• **TASK ITEM**
Report how many lines below contain the word "fuel". Give only the number.

• **EXERCISE MATERIAL**

(** The three exits of a game action: refused before the wallet is used,
    not confirmed, committed. *)
Lemma action_outcome (a : Action) (e : Env) (w : World) :
  List.In a [APlant; AWater; ARevive; AGraft] ->
  exists (w0 : World) (evs : list Event) (k : nat),
    (w0 = w \/ a = AGraft /\ exists hue, w0 = with_hue hue w)
    /\ ((List.existsb is_commit evs = false
         /\ exec (run_action a) e w = bump evs k 0 w)
        \/ (tx_confirms (wallet e (wallet_uses w)) = false
            /\ List.existsb is_commit evs = false
            /\ exec (run_action a) e w = bump evs k 1 w0)
        \/ (tx_confirms (wallet e (wallet_uses w)) = true
            /\ account w <> ""
            /\ List.existsb is_commit evs = true
            /\ exists next,
                 exec (run_action a) e w = bump evs k 1 (commit next w0))).
Proof.
  intros [<-|[<-|[<-|[<-|[]]]]]; cbn [run_action].
  - destruct (plant_run e w) as (evs & Hnc & Hrun). cbv zeta in Hrun.
    destruct (String.eqb_spec (account w) "") as [Ha|Ha];
      [eexists w, _, _; split; [left; reflexivity|];
       left; split; [|exact Hrun]; reflexivity|].
    destruct (planted_of (local w));
      [eexists w, _, _; split; [left; reflexivity|];
       left; split; [|exact Hrun]; reflexivity|].
    destruct (tx_confirms (wallet e (wallet_uses w))).
    + eexists w, _, _. split; [left; reflexivity|]. right; right.
      split; [reflexivity|]. split; [exact Ha|].
      split; [|eexists; exact Hrun]. apply existsb_commit_events.
    + eexists w, _, _. split; [left; reflexivity|]. right; left.
      split; [reflexivity|]. split; [exact Hnc | exact Hrun].
  - destruct (water_run e w) as (evs & Hnc & Hrun). cbv zeta in Hrun.
    destruct (String.eqb_spec (account w) "") as [Ha|Ha];
      [eexists w, _, _; split; [left; reflexivity|];
       left; split; [|exact Hrun]; reflexivity|].
    destruct (planted_of (local w)); cbn [negb] in Hrun;
      [|eexists w, _, _; split; [left; reflexivity|];
        left; split; [|exact Hrun]; reflexivity].
    destruct (canWater_at _ (local w)); cbn [negb] in Hrun;
      [|eexists w, _, _; split; [left; reflexivity|];
        left; split; [|exact Hrun]; reflexivity].
    destruct (tx_confirms (wallet e (wallet_uses w))).
    + eexists w, _, _. split; [left; reflexivity|]. right; right.
      split; [reflexivity|]. split; [exact Ha|].
      split; [|eexists; exact Hrun]. apply existsb_commit_events.
    + eexists w, _, _. split; [left; reflexivity|]. right; left.
      split; [reflexivity|]. split; [exact Hnc | exact Hrun].
  - destruct (revive_run e w) as (evs & Hnc & Hrun). cbv zeta in Hrun.
    destruct (String.eqb_spec (account w) "") as [Ha|Ha];
      [eexists w, _, _; split; [left; reflexivity|];
       left; split; [|exact Hrun]; reflexivity|].
    destruct (planted_of (local w)); cbn [negb] in Hrun;
      [|eexists w, _, _; split; [left; reflexivity|];
        left; split; [|exact Hrun]; reflexivity].
    destruct (missedStreak (local w) <? 3);
      [eexists w, _, _; split; [left; reflexivity|];
       left; split; [|exact Hrun]; reflexivity|].
    destruct (tx_confirms (wallet e (wallet_uses w))).
    + eexists w, _, _. split; [left; reflexivity|]. right; right.
      split; [reflexivity|]. split; [exact Ha|].
      split; [|eexists; exact Hrun]. apply existsb_commit_events.
    + eexists w, _, _. split; [left; reflexivity|]. right; left.
      split; [reflexivity|]. split; [exact Hnc | exact Hrun].
  - destruct (graft_run e w) as (evs & Hnc & Hrun). cbv zeta in Hrun.
    destruct (String.eqb_spec (account w) "") as [Ha|Ha];
      [eexists w, _, _; split; [left; reflexivity|];
       left; split; [|exact Hrun]; reflexivity|].
    destruct (planted_of (local w)); cbn [negb] in Hrun;
      [|eexists w, _, _; split; [left; reflexivity|];
        left; split; [|exact Hrun]; reflexivity].
    destruct (isLikelyAddress _); cbn [negb] in Hrun;
      [|eexists w, _, _; split; [left; reflexivity|];
        left; split; [|exact Hrun]; reflexivity].
    destruct (tx_confirms (wallet e (wallet_uses w))).
    + eexists (with_hue _ w), _, _.
      split; [right; split; [reflexivity | eexists; reflexivity]|].
      right; right.
      split; [reflexivity|]. split; [exact Ha|].
      split; [|eexists; exact Hrun].
      cbn [List.existsb is_commit orb]. apply existsb_commit_events.
    + eexists (with_hue _ w), _, _.
      split; [right; split; [reflexivity | eexists; reflexivity]|].
      right; left.
      split; [reflexivity|]. split; [|exact Hrun].
      cbn [List.existsb is_commit orb]. exact Hnc.
Qed.
(** X8: a lookup of a row for which the column store holds a value
    returns that value (the item of the array that holds the row, or
    null when the item is null), from any state the cache can be in,
    provided the row is not the row after the last one of a stored
    array.  The arrays of the store do not overlap and have [int] many
    items. *)
Theorem lookup_returns_stored_value cs r :
  StronglySorted apart (xs_rel (cs_scan cs)) ->
  dims_are_int (xs_rel (cs_scan cs)) ->
  cache_consistent cs ->
  has_stored_row (xs_rel (cs_scan cs)) r = true ->
  is_array_end (xs_rel (cs_scan cs)) r = false ->
  snd (pgstrom_scan_column_store cs r) = stored_value (xs_rel (cs_scan cs)) r.
Proof. exact (scan_column_store_stored cs r). Qed.

(** X9: a run of lookups from the beginning of a scan, in any order,
    returns for each row the value the column store holds for it, when
    every row asked for is held by an array and none is the row after
    the last one of an array. *)
Theorem lookups_return_stored_values rel rs :
  StronglySorted apart rel ->
  dims_are_int rel ->
  Forall (fun r => has_stored_row rel r = true /\
                   is_array_end rel r = false) rs ->
  snd (lookups (column_begin rel) rs) = map (stored_value rel) rs.
Proof.
  intros Hs Hd.
  assert (G : forall rs cs, xs_rel (cs_scan cs) = rel -> cache_consistent cs ->
    Forall (fun r => has_stored_row rel r = true /\
                     is_array_end rel r = false) rs ->
    snd (lookups cs rs) = map (stored_value rel) rs).
  { clear rs. induction rs as [|r rs IH]; intros cs R Hc Hall; simpl; [reflexivity|].
    inversion Hall as [|? ? [H1 H2] Hrest]; subst.
    pose proof (scan_column_store_stored cs r) as L.
    destruct (scan_column_store_consistent cs r Hc) as [R1 C1].
    destruct (pgstrom_scan_column_store cs r) as [cs1 v]. simpl in *.
    specialize (IH cs1 R1 C1 Hrest).
    destruct (lookups cs1 rs) as [cs2 vs]. simpl in *.
    rewrite L, IH; auto. }
  intros Hall. apply G; auto. exact I.
Qed.

Lemma no_tuple_below rel r :
  (forall t, In t rel -> r < cs_rowid t) ->
  filter (keys_hold [ScanKeyInit BTLessEqualStrategyNumber r]) rel = [].
Proof.
  induction rel as [|t rel IH]; intros H; cbn [filter]; [reflexivity|].
  rewrite keys_hold_le.
  assert ((cs_rowid t <=? r) = false)
    by (apply Z.leb_gt; apply H; now left).
  rewrite H0. apply IH. intros t' Ht'. apply H. now right.
Qed.

(** X10: a lookup of a row below the first row of every tuple of the
    column store (of any row, when the store is empty) returns null and
    leaves no array cached; it is not an error. *)
Theorem lookup_before_first_array_is_null cs r :
  cache_consistent cs ->
  (forall t, In t (xs_rel (cs_scan cs)) -> r < cs_rowid t) ->
  snd (pgstrom_scan_column_store cs r) = (0, true) /\
  cs_cur_values (fst (pgstrom_scan_column_store cs r)) = None.
Proof.
  intros Hc Hbelow.
  assert (Em : cache_miss cs r = true).
  { unfold cache_miss. unfold cache_consistent in Hc.
    destruct (cs_cur_values cs); [|reflexivity].
    destruct Hc as (t & Hin & _ & Hmin & _).
    apply orb_true_iff. left. apply Z.ltb_lt. rewrite Hmin. auto. }
  unfold pgstrom_scan_column_store. rewrite Em.
  assert (P : exists cs1,
    (if probe_applicable cs r then forward_probe 2 cs r else (cs, false))
      = (cs1, false) /\ xs_rel (cs_scan cs1) = xs_rel (cs_scan cs)).
  { destruct (probe_applicable cs r); [|eauto].
    destruct (forward_probe 2 cs r) as [cs1 [|]] eqn:Ep.
    - apply forward_probe_hit in Ep. destruct Ep as (t & Hin & _ & _ & _ & Hr).
      specialize (Hbelow t Hin). lia.
    - exists cs1. split; [reflexivity|].
      apply forward_probe_miss in Ep. tauto. }
  destruct P as (cs1 & -> & R).
  unfold lookup_by_full_seek.
  destruct (full_seek_result cs1 r) as [_ H].
  rewrite R, no_tuple_below in H by exact Hbelow. simpl in H.
  destruct H as [Hf Hv].
  destruct (full_seek cs1 r) as [cs2 found]. simpl in *. subst found.
  simpl. auto.
Qed.

(** ** More on the loader *)

Section Loader.

Variable chunk_size : Z.


Lemma load_chunks_predictable : forall n st loaded,
  predictable st <> 0 ->
  let rest := rs_rest (ri_scan st) in
  let k := Nat.min n (length rest) in
  exists st',
    load_chunks chunk_size n st loaded = Some (st', loaded + Z.of_nat k) /\
    chunk_ready_list st'
      = chunk_ready_list st ++ map (new_chunk st) (firstn k rest) /\
    rs_rest (ri_scan st')
      = (if (length rest <? n)%nat then rs_rel (ri_scan st)
         else skipn k rest) /\
    rs_rel (ri_scan st') = rs_rel (ri_scan st) /\
    cs_cols st' = cs_cols st /\
    (curr_chunk st', curr_index st') = (curr_chunk st, curr_index st).
Proof.
  induction n as [|n IH]; intros st loaded Hp; simpl.
  - exists st. rewrite Z.add_0_r, app_nil_r.
    destruct (rs_rest (ri_scan st)); simpl; auto 7.
  - unfold heap_getnext.
    destruct (rs_rest (ri_scan st)) as [|t rest] eqn:R.
    + eexists. rewrite Z.add_0_r. split; [reflexivity|].
      simpl. rewrite app_nil_r. auto 7.
    + cbn [set_ri_scan predictable clause_cols chunk_ready_list].
      destruct (predictable st =? 0) eqn:E; [apply Z.eqb_eq in E; contradiction|].
      match goal with
      | |- context [load_chunks _ n ?s ?l] =>
          destruct (IH s l) as (st' & H1 & H2 & H3 & H4 & H5 & H6);
            [exact Hp|]
      end.
      cbn [ri_scan rs_rest rs_rel set_chunk_ready_list set_ri_scan
           chunk_ready_list cs_cols curr_chunk curr_index] in *.
      exists st'. split.
      * rewrite H1. f_equal. f_equal. simpl. lia.
      * rewrite H2, H3, H4, H5, H6. simpl. rewrite <- app_assoc. simpl.
        repeat split; auto.
Qed.

(** X11: in a predictable query [pgstrom_load_chunk_buffer] cannot fail.
    Asked for [num_chunks] chunks it fetches tuples of the rowid
    relation until it has that many or the scan runs off the end,
    appends one chunk for each tuple to the ready list in the order
    read, and returns their number; a count that is zero or negative
    reads nothing.  When the scan has run off the end (there were fewer
    tuples left than chunks asked for) it is left at the beginning of
    the relation, so that the next load reads the relation again from
    its first tuple. *)
Theorem load_chunk_buffer_predictable st num_chunks :
  predictable st <> 0 ->
  let rest := rs_rest (ri_scan st) in
  let k := Nat.min (Z.to_nat num_chunks) (length rest) in
  exists st',
    pgstrom_load_chunk_buffer chunk_size st num_chunks
      = Some (st', Z.of_nat k) /\
    chunk_ready_list st'
      = chunk_ready_list st ++ map (new_chunk st) (firstn k rest) /\
    rs_rest (ri_scan st')
      = (if (length rest <? Z.to_nat num_chunks)%nat then rs_rel (ri_scan st)
         else skipn k rest) /\
    rs_rel (ri_scan st') = rs_rel (ri_scan st) /\
    cs_cols st' = cs_cols st /\
    (curr_chunk st', curr_index st') = (curr_chunk st, curr_index st).
Proof.
  intros Hp. unfold pgstrom_load_chunk_buffer.
  exact (load_chunks_predictable (Z.to_nat num_chunks) st 0 Hp).
Qed.

Lemma scan_remaining_getnext sd :
  match scan_remaining sd with
  | [] => snd (index_getnext sd ForwardScanDirection) = None
  | t :: rest =>
      snd (index_getnext sd ForwardScanDirection) = Some t /\
      scan_remaining (fst (index_getnext sd ForwardScanDirection)) = rest
  end.
Proof.
  unfold scan_remaining, index_getnext, next_position.
  destruct (xs_pos sd) as [|i|] eqn:P.
  - destruct (scan_matches sd) as [|t rest] eqn:M; simpl; [reflexivity|].
    unfold scan_remaining, scan_matches in *. simpl. rewrite M. auto.
  - assert (F : (match i with O | _ => Some (S i) end) = Some (S i))
      by (destruct i; reflexivity).
    destruct (skipn (S i) (scan_matches sd)) as [|t rest] eqn:K.
    + assert (N : nth_error (scan_matches sd) (S i) = None).
      { apply nth_error_None.
        assert (length (skipn (S i) (scan_matches sd)) = O) by now rewrite K.
        rewrite length_skipn in H. lia. }
      destruct i; rewrite N; reflexivity.
    + assert (N : nth_error (scan_matches sd) (S i) = Some t /\
                  skipn (S (S i)) (scan_matches sd) = rest).
      { pose proof (skipn_cons_nth t (S i) (scan_matches sd) t rest K) as [H1 H2].
        split; [|exact H2].
        assert (L : (S i < length (scan_matches sd))%nat).
        { assert (length (skipn (S i) (scan_matches sd)) = S (length rest))
            by now rewrite K.
          rewrite length_skipn in H. lia. }
        rewrite (nth_error_nth' _ t L). now rewrite H1. }
      destruct N as [N1 N2].
      destruct i; rewrite N1; simpl; unfold scan_remaining, scan_matches in *;
        simpl; auto.
  - reflexivity.
Qed.

(** The loop over the tuples of the range is the fold over the tuples
    the scan has still to return. *)
Lemma load_tuples_is_fold csidx : forall fuel iscan chunk found,
  (length (scan_remaining iscan) < fuel)%nat ->
  load_tuples chunk_size fuel iscan chunk csidx found
  = load_fold chunk_size (scan_remaining iscan) chunk csidx found.
Proof.
  induction fuel as [|fuel IH]; intros iscan chunk found Hf; [lia|].
  cbn [load_tuples].
  pose proof (scan_remaining_getnext iscan) as G.
  destruct (index_getnext iscan ForwardScanDirection) as [sd tup].
  destruct (scan_remaining iscan) as [|t rest]; simpl in G.
  - subst tup. reflexivity.
  - destruct G as [-> G]. cbn [load_fold].
    destruct (load_tuple chunk_size chunk csidx t) as [chunk1|]; [|reflexivity].
    cbn [bind]. rewrite <- G. apply IH. rewrite G. simpl in Hf. lia.
Qed.

End Loader.

Lemma memcpy_inside (dst : list Z) off (src : list Z) n :
  0 <= off -> 0 <= n ->
  (Z.to_nat off + Z.to_nat n <= length dst)%nat ->
  (Z.to_nat n <= length src)%nat ->
  length (memcpy dst off src n) = length dst /\
  forall i : nat,
    nth i (memcpy dst off src n) 0 =
    if (Z.to_nat off <=? i)%nat && (i <? Z.to_nat off + Z.to_nat n)%nat
    then nth (i - Z.to_nat off) src 0
    else nth i dst 0.
Proof.
  intros Ho Hn Hd Hs. unfold memcpy.
  set (o := Z.to_nat off) in *. set (k := Z.to_nat n) in *.
  assert (F : firstn k (src ++ repeat 0 k) = firstn k src).
  { rewrite firstn_app.
    replace (k - length src)%nat with O by lia. simpl. apply app_nil_r. }
  rewrite F.
  assert (L : length (firstn o dst ++ firstn k src ++ skipn (o + k) dst)
              = length dst).
  { rewrite !length_app, !length_firstn, length_skipn. lia. }
  rewrite firstn_all2 by lia. split; [exact L|].
  intros i.
  destruct (Nat.leb_spec o i) as [H1|H1]; simpl.
  - rewrite app_nth2 by (rewrite length_firstn; lia).
    rewrite length_firstn. replace (Nat.min o (length dst)) with o by lia.
    destruct (Nat.ltb_spec i (o + k)) as [H2|H2].
    + rewrite app_nth1 by (rewrite length_firstn; lia).
      rewrite nth_firstn.
      destruct (Nat.ltb_spec (i - o) k); [reflexivity|lia].
    + rewrite app_nth2 by (rewrite length_firstn; lia).
      rewrite length_firstn. replace (Nat.min k (length src)) with k by lia.
      rewrite nth_skipn. f_equal. lia.
  - rewrite app_nth1 by (rewrite length_firstn; lia).
    rewrite nth_firstn.
    destruct (Nat.ltb_spec i o); [reflexivity|lia].
Qed.


Section Eager.

Variable chunk_size : Z.


Lemma load_fold_plain csidx : forall ts chunk buf found,
  chunk_size < 2 ^ 31 ->
  list_get (cs_nulls chunk) csidx = Some None ->
  list_get (cs_values chunk) csidx = Some (Some buf) ->
  length buf = Z.to_nat chunk_size ->
  StronglySorted apart ts ->
  Forall (fits_chunk chunk_size chunk) ts ->
  exists chunk' buf',
    load_fold chunk_size ts chunk csidx found
      = Some (chunk', match ts with [] => found | _ => true end) /\
    list_get (cs_nulls chunk') csidx = Some None /\
    list_get (cs_values chunk') csidx = Some (Some buf') /\
    forall i, 0 <= i < chunk_size ->
      (forall t, In t ts -> holds_row t (rowid chunk + i) ->
         nth (Z.to_nat i) buf' 0
         = nth (Z.to_nat (rowid chunk + i - cs_rowid t))
               (ARR_DATA_PTR (cs_array t)) 0) /\
      ((forall t, In t ts -> ~ holds_row t (rowid chunk + i)) ->
         nth (Z.to_nat i) buf' 0 = nth (Z.to_nat i) buf 0).
Proof.
  induction ts as [|t ts IH]; intros chunk buf found Hsz Hn Hv Hl Hs Hf.
  - exists chunk, buf. simpl. repeat split; auto. intros t [].
  - inversion Hs as [|? ? Hs' Hall]; subst.
    inversion Hf as [|? ? Ht Hf']; subst.
    destruct Ht as (Hnb & Hdl & Hd0 & Hlo & Hhi).
    cbn [load_fold]. unfold load_tuple.
    rewrite Hn. cbn [bind]. rewrite Hnb. cbn [bind]. rewrite Hv. cbn [bind].
    assert (Hoff : to_int32 (cs_rowid t - rowid chunk) = cs_rowid t - rowid chunk)
      by (apply to_int32_small; lia).
    rewrite Hoff.
    set (off := cs_rowid t - rowid chunk) in *.
    set (buf1 := memcpy buf off (ARR_DATA_PTR (cs_array t))
                        (ARR_DIMS0 (cs_array t))).
    assert (M : length buf1 = length buf /\
      forall i : nat,
        nth i buf1 0 =
        if (Z.to_nat off <=? i)%nat &&
           (i <? Z.to_nat off + Z.to_nat (ARR_DIMS0 (cs_array t)))%nat
        then nth (i - Z.to_nat off) (ARR_DATA_PTR (cs_array t)) 0
        else nth i buf 0).
    { unfold Datum in *. apply memcpy_inside; unfold off; lia. }
    destruct M as [L1 N1].
    assert (Hrange : 0 <= csidx < Z.of_nat (length (cs_values chunk))).
    { unfold list_get in Hv. destruct (csidx <? 0) eqn:E; [discriminate|].
      apply Z.ltb_ge in E.
      assert (nth_error (cs_values chunk) (Z.to_nat csidx) <> None) by congruence.
      apply nth_error_Some in H. lia. }
    destruct (list_set_some (cs_values chunk) csidx (Some buf1) Hrange)
      as [vs Hvs].
    unfold set_chunk_values. rewrite Hvs. cbn [bind].
    set (chunk1 := {| nattrs := nattrs chunk; rowid := rowid chunk;
                      rowmap := rowmap chunk; cs_nulls := cs_nulls chunk;
                      cs_values := vs |}).
    destruct (IH chunk1 buf1 true) as (chunk' & buf' & E & Hn' & Hv' & Hval);
      auto.
    + apply (list_get_set_same _ _ _ _ Hvs).
    + unfold Datum in *. rewrite L1. exact Hl.
    + exists chunk', buf'. rewrite E.
      split; [destruct ts; reflexivity|].
      split; [exact Hn'|]. split; [exact Hv'|].
      intros i Hi. destruct (Hval i Hi) as [V1 V2].
      change (rowid chunk1) with (rowid chunk) in V1, V2.
      assert (Hhead : holds_row t (rowid chunk + i) ->
                forall t', In t' ts -> ~ holds_row t' (rowid chunk + i)).
      { intros Hh t' Hin' Hh'. rewrite Forall_forall in Hall.
        destruct (Hall t' Hin') as [_ Ha]. unfold holds_row in *. lia. }
      split.
      * intros t' [<-|Hin'] Hh; [|auto].
        rewrite (V2 (Hhead Hh)). rewrite N1.
        unfold holds_row in Hh. unfold off.
        destruct (Nat.leb_spec (Z.to_nat (cs_rowid t - rowid chunk))
                               (Z.to_nat i)); [|lia].
        destruct (Nat.ltb_spec (Z.to_nat i)
                    (Z.to_nat (cs_rowid t - rowid chunk) +
                     Z.to_nat (ARR_DIMS0 (cs_array t)))); [|lia].
        simpl. f_equal. lia.
      * intros Hnone. rewrite V2 by (intros t' Hin'; apply Hnone; now right).
        rewrite N1.
        assert (Hnt : ~ holds_row t (rowid chunk + i))
          by (apply Hnone; now left).
        unfold holds_row in Hnt. unfold off.
        destruct (Nat.leb_spec (Z.to_nat (cs_rowid t - rowid chunk))
                               (Z.to_nat i)); [|reflexivity].
        destruct (Nat.ltb_spec (Z.to_nat i)
                    (Z.to_nat (cs_rowid t - rowid chunk) +
                     Z.to_nat (ARR_DIMS0 (cs_array t)))); [lia|reflexivity].
Qed.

• **RESPONSE BELOW**
4